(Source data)
(** Enough nodes of the view, at addresses of their own, serve a shard of the pack. *)
Definition enough_custodians (blake3 : bytes → bytes) (eenv : ErasureFetchEnv) (t : ErasureTables) (cluster : ClusterView) (h : pystr) (k : Z) : Prop :=
  ∃ custodians : list (pystr * ErasureDataPackShardRecord),
    NoDup custodians.*1 ∧ (k <= Z.of_nat (length custodians))%Z
    ∧ ∀ c, c ∈ custodians → c.2 ∈ shards_of t h ∧ node_addresses cluster !! ps_node_id c.2 = Some c.1
        ∧ ∀ n, serves_shard blake3 (row_ref c.2) (ef_retrieve eenv n c.1).

Lemma manifest_rows t pack blake3 r :
  built blake3 pack → catalogued t pack → data_packs t !! ep_pack_hash pack = Some r →
  ∃ manifest, manifest_from_erasure_metadata r (chunks_of t (ep_pack_hash pack)) = Ok manifest ∧ pack_manifest pack = Ok manifest.
Proof.
  intros Hb [(r' & Hr' & Eh & Espec & _ & E1 & E2 & E3) Hchunks _] Hr. assert (r' = r) as -> by congruence.
  unfold manifest_from_erasure_metadata. rewrite Espec. cbn [mbind res_bind].
  assert (manifest_entries_from_erasure_metadata (chunks_of t (ep_pack_hash pack)) = Ok (ep_entries pack)) as ->.
  { unfold manifest_entries_from_erasure_metadata. destruct (bp_entries _ _ Hb) as (_ & Hv & _). revert Hchunks Hv.
    generalize (chunks_of t (ep_pack_hash pack)) as cs. generalize (ep_entries pack) as es.
    induction es as [|e es IH]; intros [|c cs] Hcs Hv; try done. destruct c as [ch ph off len ord], e as [eh eo el en].
    cbn [fmap list_fmap] in Hcs. injection Hcs as -> -> -> -> Hcs. apply Forall_cons in Hv as [(V1 & V2 & V3 & V4) Hv]. cbn [mapM_res en_chunk_hash en_offset en_length en_ordinal] in *.
    assert (make_entry eh eo el en = Ok {| en_chunk_hash := eh; en_offset := eo; en_length := el; en_ordinal := en |}) as E.
    { unfold make_entry. by rewrite ec_hash64_Ok, !ec_non_negative_Ok, ec_positive_Ok. }
    cbn [pc_chunk_hash pc_offset pc_length pc_ordinal]. rewrite E. cbn [mbind res_bind]. by rewrite (IH cs Hcs Hv). }
  cbn [mbind res_bind]. rewrite Eh, E1, E2, E3. unfold pack_manifest, make_manifest.
  rewrite ec_hash64_Ok by apply Hb. cbn [mbind res_bind]. destruct (bp_sizes _ _ Hb) as (S1 & S2 & S3).
  rewrite !(proj2 (Z.ltb_ge _ _)) by lia. cbn [orb]. rewrite S2, Z.eqb_refl. cbn [negb]. by eexists.
Qed.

__YOUR ASSIGNMENT__
From the first line of the data above to the line holding "built blake3 pack", reproduce each line exactly; emit no other lines.

__TASK ANSWER__
(** Enough nodes of the view, at addresses of their own, serve a shard of the pack. *)
Definition enough_custodians (blake3 : bytes → bytes) (eenv : ErasureFetchEnv) (t : ErasureTables) (cluster : ClusterView) (h : pystr) (k : Z) : Prop :=
  ∃ custodians : list (pystr * ErasureDataPackShardRecord),
    NoDup custodians.*1 ∧ (k <= Z.of_nat (length custodians))%Z
    ∧ ∀ c, c ∈ custodians → c.2 ∈ shards_of t h ∧ node_addresses cluster !! ps_node_id c.2 = Some c.1
        ∧ ∀ n, serves_shard blake3 (row_ref c.2) (ef_retrieve eenv n c.1).

Lemma manifest_rows t pack blake3 r :
  built blake3 pack → catalogued t pack → data_packs t !! ep_pack_hash pack = Some r →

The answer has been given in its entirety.